On Earth Day 1970 Senator Nelson was busy, he had over 500 invitations to speak. He began the day on the East coast and swung west. His final stop was at our university, the University of Southern California, USC. "Teach-In originator" will speak was how the campus newspaper headline described the visit. The campus news had little to say about the background and SC's involvement in the teach-ins that led to the April 22, 1970 environmental "Earth Day teach-ins" and significance of the first "Earth Day" even as we, the students directly involved, greatly appreciated the good Senator's coast-to-coast journey and the full circle reality from Earth Day teach-in planning to realization.


Senator Gaylord Nelson at USC spoke out: "I am convinced that the same concerns the youth of this nation took in changing this nation's priorities on the war in Vietnam and on civil rights can be shown for the problems of the environment."

"Successful teach-ins on all campuses on the same day will have a dramatic impact on the environmental conscience of the nation. They will be immensely effective as an educational effort in arousing public opinion concerning necessary steps to protect our environment and establish quality on a par with quality as a goal of American life."


Nelson... argued that the youth of this nation offer the hope of taking leadership away from the present "indifferent, venal men who are concerned with progress and profit for the sake of progress and profit alone and who consider the environment the problem of the birdwatchers and butterfly chasers."

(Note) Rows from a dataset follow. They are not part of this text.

(* ===== verification/GitLabGraphQL.v ===== *)
(** * GraphQL and the detection of capabilities

    src/adapter/gitlab-graphql-client.ts, src/adapter/capabilities.ts, and the
    methods of src/adapter/gitlab-client.ts that prefer GraphQL to REST.  The
    graphql-request package is the class [GraphQL]: it answers a query with
    data or with the error object it throws, and the text of a query is the
    constant its constructor is named after.  The two caches are module-level
    variables next to the client in use; the schema version is always null. *)

From S2P Require Import Prelude JsMap JsString Conflict Ids JsVal Metrics Platform Sync MergeRequests RateLimit.
From S2P Require Import BaseUrl GitLabMaps GitLabClient GitLabClientProofs.
Open Scope nat_scope.
Open Scope string_scope.
Open Scope list_scope.

(** ** The package *)

Inductive Query :=
  | CURRENT_USER
  | GRAPHQL_INTROSPECTION_PING
  | GRAPHQL_MR_COMPOSITE_QUERY
  | GRAPHQL_MR_LIST_WITH_APPROVALS_QUERY
  | GRAPHQL_EPICS_WITH_CHILDREN_QUERY.

Class GraphQL (W : Type) := {
  graphql_request : forall (url : string) (headers : jsmap string string) (query : Query) (vars : record),
    M W (jsval + jsval)
}.

(** ** The state *)

Record CapabilityCacheEntry := MkCapabilityEntry {
  cc_available : bool;
  cc_cachedAt : Z;
  cc_ttlMs : Z
}.

Record DetectedEntry := MkDetected { de_capabilities : Capabilities; de_expiresAt : Z }.

Record Adapter (W : Type) := MkAdapter {
  ad_client : ClientState W;
  ad_graphql : jsmap string CapabilityCacheEntry;
  ad_detected : jsmap string DetectedEntry
}.
Arguments MkAdapter {W}.
Arguments ad_client {W}.
Arguments ad_graphql {W}.
Arguments ad_detected {W}.

Definition CAPABILITY_POSITIVE_TTL_MS : Z := 60 * 60 * 1000.
Definition CAPABILITY_NEGATIVE_TTL_MS : Z := 5 * 60 * 1000.
Definition TTL_MS : Z := 60 * 60 * 1000.

(** ** Errors *)

Definition number_prop (r : record) (k : string) : option jsval :=
  match prop_of r k with VNum n => Some (VNum n) | VNaN => Some VNaN | _ => None end.

Definition extractStatusCode (err : jsval) : option jsval :=
  match as_object (Some err) with
  | Some e =>
      match number_prop e "status" with
      | Some n => Some n
      | None => match as_object (Some (prop_of e "response")) with
                | Some r => number_prop r "status"
                | None => None
                end
      end
  | None => None
  end.

Definition text_prop (r : record) (k : string) : string :=
  match prop_of r k with VStr s => s | _ => "" end.
(* ===== verification/Lifecycle.v ===== *)
(** * Webhooks of a binding

    src/sync/binding-lifecycle.ts with the helpers of src/adapter/webhooks.ts
    and src/adapter/webhook-payload.ts, and the client factory src/index.ts
    gives the service.  A [GitLabClient] object is an address, a token and the
    capabilities it holds; the state has the store, the credentials and the
    network with its counters.  Logging is not modelled. *)

From S2P Require Import Prelude JsMap JsString JsVal Metrics Platform Conflict Mongo Store Credentials Sync.
From S2P Require Import RateLimit BaseUrl GitLabMaps GitLabClient.
Open Scope nat_scope.
Open Scope string_scope.
Open Scope list_scope.

(** ** src/adapter/webhook-payload.ts *)

Definition EVENT_FLAGS : list string :=
  ["push_events"; "issues_events"; "note_events"; "merge_requests_events"; "tag_push_events";
   "pipeline_events"; "wiki_page_events"; "deployment_events"; "releases_events"; "job_events";
   "member_events"; "subgroup_events"; "epic_events"].

Definition buildWebhookPayload (url token : string) (eventFlags : record) : record :=
  [("url", VStr url); ("token", VStr token)] ++
  map (fun k => (k, js_coalesce (prop_of eventFlags k) (VBool false))) EVENT_FLAGS ++
  [("confidential_issues_events", VBool false); ("confidential_note_events", VBool false);
   ("confidential_epic_events", VBool false)].

(** ** The state *)

Record LifeState (Coll : Type -> Type) (W : Type) := MkLifeState {
  lc_store : Store Coll;
  lc_creds : Creds Coll;
  lc_world : W;
  lc_readings : nat;
  lc_metrics : counters
}.
Arguments MkLifeState {Coll W}.
Arguments lc_store {Coll W}.
Arguments lc_creds {Coll W}.
Arguments lc_world {Coll W}.
Arguments lc_readings {Coll W}.
Arguments lc_metrics {Coll W}.

Definition PHASE2_EVENT_FLAGS : record :=
  [("issues_events", VBool true); ("note_events", VBool true); ("merge_requests_events", VBool true);
   ("pipeline_events", VBool true)].

(** A client object. *)
Definition Client : Type := GitLabClient * option Capabilities.

(** [{ webhookRegistered, webhookId, reason }] *)
Record WebhookResult := MkWebhookResult {
  wr_webhookRegistered : bool;
  wr_webhookId : option Z;
  wr_reason : option string
}.

Definition not_registered (reason : string) : WebhookResult := MkWebhookResult false None (Some reason).

(** The reason when [err] is a [GitLabApiError] with a status of the 400s. *)
Definition client_error (e : exn) : option string :=
  match e with
  | GitLabApiError statusCode message =>
      if ((400 <=? statusCode) && (statusCode <? 500))%Z
      then Some ("GitLab " +:+ num_to_string statusCode +:+ ": " +:+ message)
      else None
  | _ => None
  end.

(** [hook.id], a number. *)
Definition hook_id (hook : record) : option Z := as_number (Some (prop_of hook "id")).

Section Lifecycle.
Context {Coll : Type -> Type} `{Mongo Coll} {P : Platform} {C : Cipher} {W : Type} `{Http W}.
Abbreviation LS := (LifeState Coll W).
Abbreviation ML := (M (LifeState Coll W)).

Definition on_store {A} : M (Store Coll) A -> ML A :=
  zoom lc_store (fun t s => MkLifeState t (lc_creds s) (lc_world s) (lc_readings s) (lc_metrics s)).
Definition on_creds {A} : M (Creds Coll) A -> ML A :=
  zoom lc_creds (fun t s => MkLifeState (lc_store s) t (lc_world s) (lc_readings s) (lc_metrics s)).

(** A call on a client object; its caches are not used by these calls. *)
Definition with_client {A} (c : Client) (m : M (ClientState W) A) : ML A := fun s =>
  let '(r, t) := m (MkClientState (lc_world s) (lc_readings s) c.2 [] [] (lc_metrics s)) in
  (r, MkLifeState (lc_store s) (lc_creds s) (cl_world t) (cl_readings t) (cl_metrics t)).

(** ** src/adapter/webhooks.ts *)

Definition registerProjectWebhook (c : Client) (projectId : Z) (url token : string) (eventFlags : record)
    : ML record :=
  with_client c (createProjectWebhook c.1 (VNum projectId) (buildWebhookPayload url token eventFlags)).

Definition deregisterProjectWebhook (c : Client) (projectId webhookId : Z) : ML unit :=
  with_client c (deleteProjectWebhook c.1 (VNum projectId) webhookId).

Definition updateProjectWebhookEventFlags (c : Client) (projectId webhookId : Z) (url token : string)
    (eventFlags : record) : ML record :=
  with_client c (updateProjectWebhook c.1 (VNum projectId) webhookId (buildWebhookPayload url token eventFlags)).

(** ** The service *)

Context (encryptionKey : string) (gitlabClientFactory : string -> ML Client).

(** [client.capabilities?.edition === 'ee'] adds the events of epics. *)
Definition event_flags (c : Client) : record :=
  match c.2 with
  | Some caps => if bool_decide (cap_edition caps = "ee") then jset "epic_events" (VBool true) PHASE2_EVENT_FLAGS
                 else PHASE2_EVENT_FLAGS
  | None => PHASE2_EVENT_FLAGS
  end.

(** The client, or the message of the failure. *)
Definition build_client (credentialRef : string) : ML (string + Client) :=
  try_catch (let! c := gitlabClientFactory credentialRef in ret (inr c)) (fun e => ret (inl (exn_message e))).

Definition webhook_url (publicBaseUrl bindingId : string) : string :=
  publicBaseUrl +:+ "/webhook/" +:+ bindingId.

Definition mark_registered (bindingId : string) (hook : record) : ML unit :=
  on_store (updateBinding bindingId (MkBindingUpdate (hook_id hook) (Some true) None None)).

Definition mark_unregistered (bindingId : string) : ML unit :=
  on_store (updateBinding bindingId (MkBindingUpdate None (Some false) None None)).

Definition onBindingCreate (binding : BindingDoc) (publicBaseUrl : string) : ML WebhookResult :=
  let bindingId := bd_id binding in
  let! secretCred := on_creds (getCredential encryptionKey (bd_webhookSecretRef binding)) in
  match secretCred with
  | None => ret (not_registered "webhook secret credential not found")
  | Some secret =>
      let! client := build_client (bd_credentialRef binding) in
      match client with
      | inl reason => ret (not_registered reason)
      | inr c =>
          try_catch
            (let! hook := registerProjectWebhook c (bd_gitlabProjectId binding)
                            (webhook_url publicBaseUrl bindingId) (cr_plaintext secret) (event_flags c) in
             mark_registered bindingId hook ;;!
             ret (MkWebhookResult true (hook_id hook) None))
            (fun e =>
               match client_error e with
               | Some reason => mark_unregistered bindingId ;;! ret (not_registered reason)
               | None => throw e
               end)
      end
  end.

(** [$set: { webhookRegistered: false }, $unset: { webhookId: '' }] *)
Definition unset_webhook (d : BindingDoc) : BindingDoc :=
  MkBindingDoc (bd_id d) (bd_workspaceUuid d) (bd_hulyProjectRef d) (bd_gitlabProjectId d)
    (bd_gitlabProjectPath d) (bd_credentialRef d) (bd_webhookSecretRef d) None false (bd_createdAt d)
    (bd_disabled d).

Definition forget_webhook (bindingId : string) : ML unit :=
  on_store (with_object_id bindingId (fun oid s =>
    dup_key_or (updateOne (fun d => bool_decide (bd_id d = oid)) unset_webhook (bindings s))
      (fun c => modify (set_bindings c)) s)).

Definition rotateWebhookSecret (binding : BindingDoc) (newSecret publicBaseUrl : string) : ML WebhookResult :=
  let bindingId := bd_id binding in
  match bd_webhookId binding with
  | None => ret (MkWebhookResult false None None)
  | Some webhookId =>
      let! client := build_client (bd_credentialRef binding) in
      match client with
      | inl reason => ret (not_registered reason)
      | inr c =>
          try_catch (deregisterProjectWebhook c (bd_gitlabProjectId binding) webhookId) (fun _ => ret tt) ;;!
          try_catch
            (let! hook := registerProjectWebhook c (bd_gitlabProjectId binding)
                            (webhook_url publicBaseUrl bindingId) newSecret (event_flags c) in
             mark_registered bindingId hook ;;!
             ret (MkWebhookResult true None None))
            (fun e =>
               match client_error e with
               | Some reason => forget_webhook bindingId ;;! ret (not_registered reason)
               | None => throw e
               end)
      end
  end.

Definition reRegisterWebhook (binding : BindingDoc) (publicBaseUrl : string) : ML WebhookResult :=
  let bindingId := bd_id binding in
  match bd_webhookId binding with
  | None =>
      if bd_webhookRegistered binding then ret (MkWebhookResult true None None)
      else onBindingCreate binding publicBaseUrl
  | Some webhookId =>
      let! secretCred := on_creds (getCredential encryptionKey (bd_webhookSecretRef binding)) in
      match secretCred with
      | None => ret (not_registered "webhook secret credential not found")
      | Some secret =>
          let! client := build_client (bd_credentialRef binding) in
          match client with
          | inl reason => ret (not_registered reason)
          | inr c =>
              try_catch
                (let! hook := updateProjectWebhookEventFlags c (bd_gitlabProjectId binding) webhookId
                                (webhook_url publicBaseUrl bindingId) (cr_plaintext secret) (event_flags c) in
                 mark_registered bindingId hook ;;!
                 ret (MkWebhookResult true (hook_id hook) None))
                (fun e =>
                   match client_error e with
                   | Some reason => mark_unregistered bindingId ;;! ret (not_registered reason)
                   | None => throw e
                   end)
          end
      end
  end.

Definition onBindingDelete (binding : BindingDoc) : ML unit :=
  match bd_webhookId binding with
  | None => ret tt
  | Some webhookId =>
      let! client := build_client (bd_credentialRef binding) in
      match client with
      | inl _ => ret tt
      | inr c =>
          try_catch (deregisterProjectWebhook c (bd_gitlabProjectId binding) webhookId) (fun _ => ret tt)
      end
  end.

(** ** The factory of src/index.ts

    [CredentialResolver.resolve] leaves the address of the credential out,
    so that the configured one is used. *)
Context `{NodeUrl} (allowedRaw : option string) (configBaseUrl : string).

Definition index_client_factory (credentialRef : string) : ML Client :=
  let! cred := on_creds (getCredential encryptionKey credentialRef) in
  match cred with
  | None => throw (JsError ("Credential not found: " +:+ credentialRef))
  | Some cred =>
      let! _ := lift_res (validateGitLabBaseUrl allowedRaw configBaseUrl) in
      ret (MkGitLabClient (strip_trailing_slash configBaseUrl) (cr_plaintext cred), None)
  end.
End Lifecycle.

The reporters at the campus Daily Trojan did not provide background on how Senator Nelson was influenced by USC students in the origination of the peace 'teach-ins' and founding of the Moratorium organization that the Senator was referring to in changing 'this nation's priorities'. In fact, the invitation we gave to Senator Nelson to speak at USC was a summing up our previous talks and ideas shared. He was speaking of our work and his travel across the nation on Earth Day came after previous discussions about originating environmental teach-ins and an Earth Day.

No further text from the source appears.